=== Begin Enclosure ===

(** The members after the first, each behind its comma. *)
Lemma closes_members (ms : list (bytes * bytes)) (tail r : bytes) :
  Forall (fun m => plain m.1 /\ scalar m.2) ms -> closes tail r ->
  closes (members_text ms ++ tail) r.
Proof.
  intros Hms Ht. induction Hms as [|[k v] ms [Hk Hv] _ IH];
    cbn [members_text app]; [exact Ht|].
  unfold member_text. cbn [app]. rewrite <- ?app_assoc. cbn [app].
  apply closes_member; assumption.
Qed.

Lemma header_text_members (g : Globals) (now : Time) (s : severity)
    (file : bytes) (line : Z) :
  header_text g now s file line
  = ch "{" :: member_text (lit "time") (quoted (header_time now))
    ++ members_text (header_members g now s file line).
Proof.
  unfold header_text, header_members, member_text, quoted.
  destruct (JVersion g) as [|v vs];
    cbn [is_empty members_text member_text app];
    unfold member_text; repeat (rewrite <- !app_assoc; cbn [app]);
    rewrite ?app_nil_r; reflexivity.
Qed.

Lemma header_members_ok (g : Globals) (now : Time) (s : severity)
    (file : bytes) (line : Z) :
  Time_ok now -> plain (JVersion g) -> plain (host g) -> plain file ->
  Forall (fun m => plain m.1 /\ scalar m.2)
         (header_members g now s file line).
Proof.
  intros Hnow Hver Hhost Hfile. unfold header_members.
  destruct (is_empty (JVersion g)); cbn [app].
  all: repeat first [ apply List.Forall_cons | apply List.Forall_nil ].
  all: cbn [fst snd]; split; try (apply plain_check; reflexivity).
  all: first
         [ apply scalar_timestamp, Hnow
         | apply scalar_AppendInt
         | apply scalar_plain; first
             [ assumption | apply lowerSeverityName_plain ] ].
Qed.

(** The header is an open record. *)
Lemma header_text_open (g : Globals) (now : Time) (s : severity)
    (file : bytes) (line : Z) :
  Time_ok now -> plain (JVersion g) -> plain (host g) -> plain file ->
  open_record (header_text g now s file line).
Proof.
  intros Hnow Hver Hhost Hfile. rewrite header_text_members.
  unfold member_text at 1.
  exists (lit "time" ++ dq :: ch ":" :: quoted (header_time now)
          ++ members_text (header_members g now s file line)).
  split.
  - cbn [app]. rewrite <- app_assoc. reflexivity.
  - intros tail r Ht.
    destruct (members_member (lit "time") (quoted (header_time now))
                (members_text (header_members g now s file line) ++ tail) r)
      as (n & Hn).
    + apply plain_check. reflexivity.
    + apply scalar_plain, header_time_plain.
    + apply closes_members; [|exact Ht].
      apply header_members_ok; assumption.
    + exists n. rewrite <- Hn.
      rewrite <- ?app_assoc. cbn [app]. rewrite <- ?app_assoc. reflexivity.
Qed.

=== End Enclosure ===

### What this task involves
Please report how many lines in the records above contain the word "reflexivity", and give nothing but the number.

### Task response
5